Where the Sunshine List Don’t Shine
In 2015, the Alberta government extended coverage for disclosure of public servant salaries (aka the sunshine list) to those who make more than $125,000 per year. The new legislation was celebrated by all political parties as a victory for “transparency” and “open government”, and the right of taxpayers to know how public money is being spent. The legislative record is replete with these platitudes yet devoid of any specific policy objective.
When Ontario created their list back in 1996, the immediate goal seemed to be to shame public servants as a prelude to government cutbacks. If the longer term objective was to reduce public sector salaries, however, this has failed miserably as the list has grown twenty-five fold since. I suspect that Alberta’s NDP government’s objective, if it has indeed thought of one, might have been for it to act as a downward pressure on exorbitant salaries. Indeed this government has since (to their credit) reigned in the obscene salaries and benefits given to some heads of public agencies, boards and commissions.
But it is far from clear that the sunshine list has beneficial effects. Critics have noted that the information may be used as a bargaining chip to increase salaries of similarly situated employees who earn less; or it may lower morale and productivity when employees find out that others – perceived as less productive or useful –make as much or more. So far there is no evidence that salaries have significantly changed downward since the advent of the list. What seems apparent is that disclosure of raw compensation data – without more – elicits visceral reactions particularly at the highest end. When the list is published, there is a headline or two about the biggest winners in the public sector compensation games, followed by outrage, and then thing go back to the way they were.
One problem may be that the sunshine list information is incomplete. As articulated here, one of the problems of these lists is that they fail to provide any metric of value. How are we to know whether a university president or professor, for example, is being overpaid or their salaries are excessive if we don’t know what they do for it? Despite what the politicians say, this absence of context means the public does not know why or how their tax money is being spent; what’s more it potentially tarnishes the reputation of public servants who some might deem as being overpaid.
It would be simplistic to suggest that everything about a civil servant’s employment should be subject to public scrutiny. There may confidential information or intellectual property interests deserving or protection. Evaluations or opinions about job performance may be inaccurate and biased and unfairly prejudicial to an employee and thus should not be disclosed. All of this is rightfully excluded according to privacy legislation. But self-assessments of job performance, where the public servant is required to disclose their activities, projects and accomplishments for a given year, is a value metric that should be disclosed. The public has a right to be informed, in the employees own words, how they justify the pay they receive.
In the university setting I work in, faculty members are required to complete annual report forms that are used to dish out merit awards of a few thousand dollars. These reports require us to reveal what courses we taught, how many articles or books we published and where, how we disseminated our research, which administrative duties we undertook as well as other basic non-confidential and non-proprietary information.

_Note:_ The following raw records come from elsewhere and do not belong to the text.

Definition parent_zero_children (workflowId : string) (parent source : TaskRow) : M unit :=
  lift ex_foreach (assertForeachIdleSucceeded (tr_key parent) 0);;
  start ← new_Date; end_ ← new_Date; now ← new_Date;
  _ ← update_task (task_cas (tr_id parent) (tr_lockVersion parent))
    (λ t, task_ended end_ (task_started start (task_set ts_succeeded (tr_lockVersion t + 1) now t)));
  foreach_event workflowId (tr_id parent) (tr_key parent) "foreach_zero_children"
    (JObj [("sourceTaskKey", JStr (tr_key source))]).

Definition parent_materialize (workflowId : string) (parent source : TaskRow) (plans : list ChildPlan) : M unit :=
  persistChildPlans plans;;
  start ← new_Date; now ← new_Date;
  _ ← update_task (task_cas (tr_id parent) (tr_lockVersion parent))
    (λ t, task_started start (task_set ts_running (tr_lockVersion t + 1) now t));
  foreach_event workflowId (tr_id parent) (tr_key parent) "foreach_materialized"
    (JObj [("sourceTaskKey", JStr (tr_key source)); ("childCount", jnat (length plans))]).

Definition handleIdleParent (workflowId : string) (parent source : TaskRow) (fe : ForeachSpec)
    (workflowTaskIdByKey : gmap string string) : M unit :=
  match tr_status source with
  | ts_succeeded =>
      sourceOutput ← readLatestSucceededAttemptOutput (tr_id source);
      match materializeForeachChildren rt_sha256
              {| mi_workflowId := workflowId;
                 mi_parent := {| ph_id := tr_id parent; ph_key := tr_key parent |};
                 mi_foreachConfig := fe; mi_sourceOutput := sourceOutput;
                 mi_workflowTaskIdByKey := workflowTaskIdByKey |} with
      | Err e =>
          persistForeachMaterializationFailure workflowId parent (foreach_error_code e) (foreach_error_json e)
      | Ok r =>
          if (length (mr_plans r) =? 0)%nat then parent_zero_children workflowId parent source
          else parent_materialize workflowId parent source (mr_plans r)
      end
  | ts_failed =>
      if td_failurePolicy (tr_def parent) ?? fp_block ≟ fp_skip then
        lift ex_foreach (assertForeachIdleSkip (tr_key parent) src_failed (Some fp_skip));;
        parent_skip workflowId parent source "source_failed_failurePolicy_skip"
      else mret ()
  | ts_skipped =>
      lift ex_foreach (assertForeachIdleSkip (tr_key parent) src_skipped (td_failurePolicy (tr_def parent)));;
      parent_skip workflowId parent source "source_skipped"
  | _ => mret ()
  end.

(** ** Running parents *)

Definition parent_final_status (policy : ForeachRollupPolicy) (anyFailed anySucceeded : bool) : TaskStatus :=
  match policy with
  | rup_any_fails => if anyFailed then ts_failed else ts_succeeded
  | rup_best_effort => if anySucceeded then ts_succeeded else ts_failed
  | rup_all_or_nothing => if anyFailed then ts_failed else ts_succeeded
  end.

(** The metadata with the two observation flags latched. *)
Definition latched_meta (meta : list (string * json)) (anyFailed anySucceeded : bool) : list (string * json) :=
  let m1 := if anyFailed && negb (jget "foreach_has_failure" meta ≟ Some (JBool true))
            then jset "foreach_has_failure" (JBool true) meta else meta in
  if anySucceeded && negb (jget "foreach_has_success" meta ≟ Some (JBool true))
  then jset "foreach_has_success" (JBool true) m1 else m1.

Definition parent_latch (parent : TaskRow) (anyFailed anySucceeded : bool) : M unit :=
  let meta := tr_metadata parent in
  let desiredMeta := latched_meta meta anyFailed anySucceeded in
  when (negb (length desiredMeta =? length meta)%nat ||
        negb (json_stringify (JObj desiredMeta) ≟ json_stringify (JObj meta)))
    (now ← new_Date;
     _ ← update_task (λ t, tr_id t ≟ tr_id parent)
       (λ t, task_meta desiredMeta (task_set (tr_status t) (tr_lockVersion t + 1) now t));
     mret ()).

Definition parent_cancel_children (workflowId : string) (parent : TaskRow) (policy : ForeachRollupPolicy)
    (anyFailed : bool) : M (list string) :=
  if anyFailed then
    match policy with
    | rup_any_fails =>
        r ← cancelForeachChildren workflowId (tr_id parent) scope_pending "any_fails_rollup"; mret r.2
    | rup_all_or_nothing =>
        r ← cancelForeachChildren workflowId (tr_id parent) scope_all "all_or_nothing_rollup"; mret r.2
    | rup_best_effort => mret []
    end
  else mret [].

Definition parent_settle (workflowId : string) (parent : TaskRow) (policy : ForeachRollupPolicy)
    (anyFailed anySucceeded : bool) (childCount : nat) : M unit :=
  let finalStatus := parent_final_status policy anyFailed anySucceeded in
  end_ ← new_Date; now ← new_Date;
  _ ← update_task (λ t, (tr_id t ≟ tr_id parent) && (tr_status t ≟ ts_running))
    (λ t, task_ended end_ (task_set finalStatus (tr_lockVersion t + 1) now t));
  foreach_event workflowId (tr_id parent) (tr_key parent) "foreach_settled"
    (JObj [("policy", JStr (ForeachRollupPolicy_str policy)); ("finalStatus", JStr (TaskStatus_str finalStatus));
           ("anyFailed", JBool anyFailed); ("anySucceeded", JBool anySucceeded);
           ("childCount", jnat childCount)]).

Definition children_of (parent : TaskRow) (allTasks : list TaskRow) : list TaskRow :=
  List.filter (λ t, td_parentTaskId (tr_def t) ≟ Some (tr_id parent)) allTasks.

Definition handleRunningParent (workflowId : string) (parent : TaskRow) (fe : ForeachSpec)
    (allTasks : list TaskRow) : M (list string) :=
  let policy := fe_rollupPolicy fe ?? rup_any_fails in
  let children := children_of parent allTasks in
  if (length children =? 0)%nat then mret []
  else
    let allTerminal := forallb (λ c, isTerminalTaskStatus (tr_status c)) children in
    let anyFailed := existsb (λ c, tr_status c ≟ ts_failed) children in
    let anySucceeded := existsb (λ c, tr_status c ≟ ts_succeeded) children in
    parent_latch parent anyFailed anySucceeded;;
    childRunIdsToCleanup ← parent_cancel_children workflowId parent policy anyFailed;
    when allTerminal (parent_settle workflowId parent policy anyFailed anySucceeded (length children));;
    mret childRunIdsToCleanup.

(** ** The pass *)

Definition reconcile_parent (workflowId : string) (allTasks : list TaskRow) (cleanup : list string)
    (parent : TaskRow) : M (list string) :=
  match td_foreachConfig (tr_def parent) with
  | None => mret cleanup
  | Some fe =>
      match map_of (λ t, (tr_key t, t)) allTasks !! fe_source fe with
      | None =>
          persistForeachMaterializationFailure workflowId parent "foreach_invalid_source_output"
            (JObj [("receivedShape", JStr ("unknown_source_key=" +:+ fe_source fe))]);;
          mret cleanup
      | Some source =>
          if tr_status parent ≟ ts_idle then
            handleIdleParent workflowId parent source fe (map_of (λ t, (tr_key t, tr_id t)) allTasks);;
            mret cleanup
          else if tr_status parent ≟ ts_running then
            c ← handleRunningParent workflowId parent fe allTasks;
            mret (cleanup ++ c)
          else mret cleanup
      end
  end.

As basic as this information is, however, Alberta’s privacy legislation, as currently interpreted, prevents it from being disclosed. In a 2009 case, the Alberta Queen’s Court upheld the privacy commissioner’s office ruling that the mere release of statistical information about the number of publications of a faculty member was a violation of their privacy. Imagine that. We get to know how much money a particular faculty member makes yet not how many publications (the main part of their job and decidedly less personal information) they created to deserve that salary.
For most public servants at the lower end of the sunshine list, it probably does not make sense to create special reporting requirements that do not currently exist for other purposes. For these cases, an amendment of privacy legislation to disclose this information might do the trick. For higher tier public servants (say above a quarter million dollars per year) some system of work value disclosure should be contemplated.
In any event, some thought should be given to making the sunshine list more meaningful as a check on compensation. As it currently stands, it does not seem to do much.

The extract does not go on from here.